What you will do ▸ From the material below, copy each line that holds the word "Import".

━━━━━━━━━━━━━━━━━━━━

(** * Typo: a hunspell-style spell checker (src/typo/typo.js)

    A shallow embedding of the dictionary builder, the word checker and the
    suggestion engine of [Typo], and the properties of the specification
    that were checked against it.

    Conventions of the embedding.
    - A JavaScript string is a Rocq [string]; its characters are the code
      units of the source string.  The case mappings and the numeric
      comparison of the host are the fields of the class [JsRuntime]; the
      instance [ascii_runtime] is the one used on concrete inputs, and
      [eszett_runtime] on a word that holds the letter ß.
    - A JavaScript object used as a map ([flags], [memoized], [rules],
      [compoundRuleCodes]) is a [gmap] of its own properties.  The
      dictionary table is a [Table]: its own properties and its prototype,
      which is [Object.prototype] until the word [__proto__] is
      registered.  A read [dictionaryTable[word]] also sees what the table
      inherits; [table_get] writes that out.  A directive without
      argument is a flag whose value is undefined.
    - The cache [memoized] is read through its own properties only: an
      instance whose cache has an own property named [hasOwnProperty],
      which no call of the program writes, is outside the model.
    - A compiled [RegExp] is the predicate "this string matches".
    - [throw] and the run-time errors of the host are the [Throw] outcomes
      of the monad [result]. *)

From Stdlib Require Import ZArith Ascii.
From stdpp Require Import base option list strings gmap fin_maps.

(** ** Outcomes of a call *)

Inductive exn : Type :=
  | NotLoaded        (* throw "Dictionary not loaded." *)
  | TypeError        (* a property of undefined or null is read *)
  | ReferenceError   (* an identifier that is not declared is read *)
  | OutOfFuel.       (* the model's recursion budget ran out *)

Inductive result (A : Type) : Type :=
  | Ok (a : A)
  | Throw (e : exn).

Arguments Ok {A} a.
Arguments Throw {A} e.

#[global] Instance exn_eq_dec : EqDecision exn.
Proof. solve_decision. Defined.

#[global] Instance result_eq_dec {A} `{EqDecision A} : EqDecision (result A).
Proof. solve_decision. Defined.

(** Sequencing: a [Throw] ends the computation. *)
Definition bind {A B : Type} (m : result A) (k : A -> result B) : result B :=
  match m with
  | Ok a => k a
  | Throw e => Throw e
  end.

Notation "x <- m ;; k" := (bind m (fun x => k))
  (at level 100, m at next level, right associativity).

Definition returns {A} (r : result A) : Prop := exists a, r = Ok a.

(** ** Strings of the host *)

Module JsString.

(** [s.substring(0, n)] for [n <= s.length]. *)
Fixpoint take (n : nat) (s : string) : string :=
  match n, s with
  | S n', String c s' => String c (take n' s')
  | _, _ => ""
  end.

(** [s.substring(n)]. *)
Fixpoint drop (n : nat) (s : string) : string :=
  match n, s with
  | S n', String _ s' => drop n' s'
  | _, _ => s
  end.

━━━━━━━━━━━━━━━━━━━━

Answer to this exercise ▸
From Stdlib Require Import ZArith Ascii.
From stdpp Require Import base option list strings gmap fin_maps.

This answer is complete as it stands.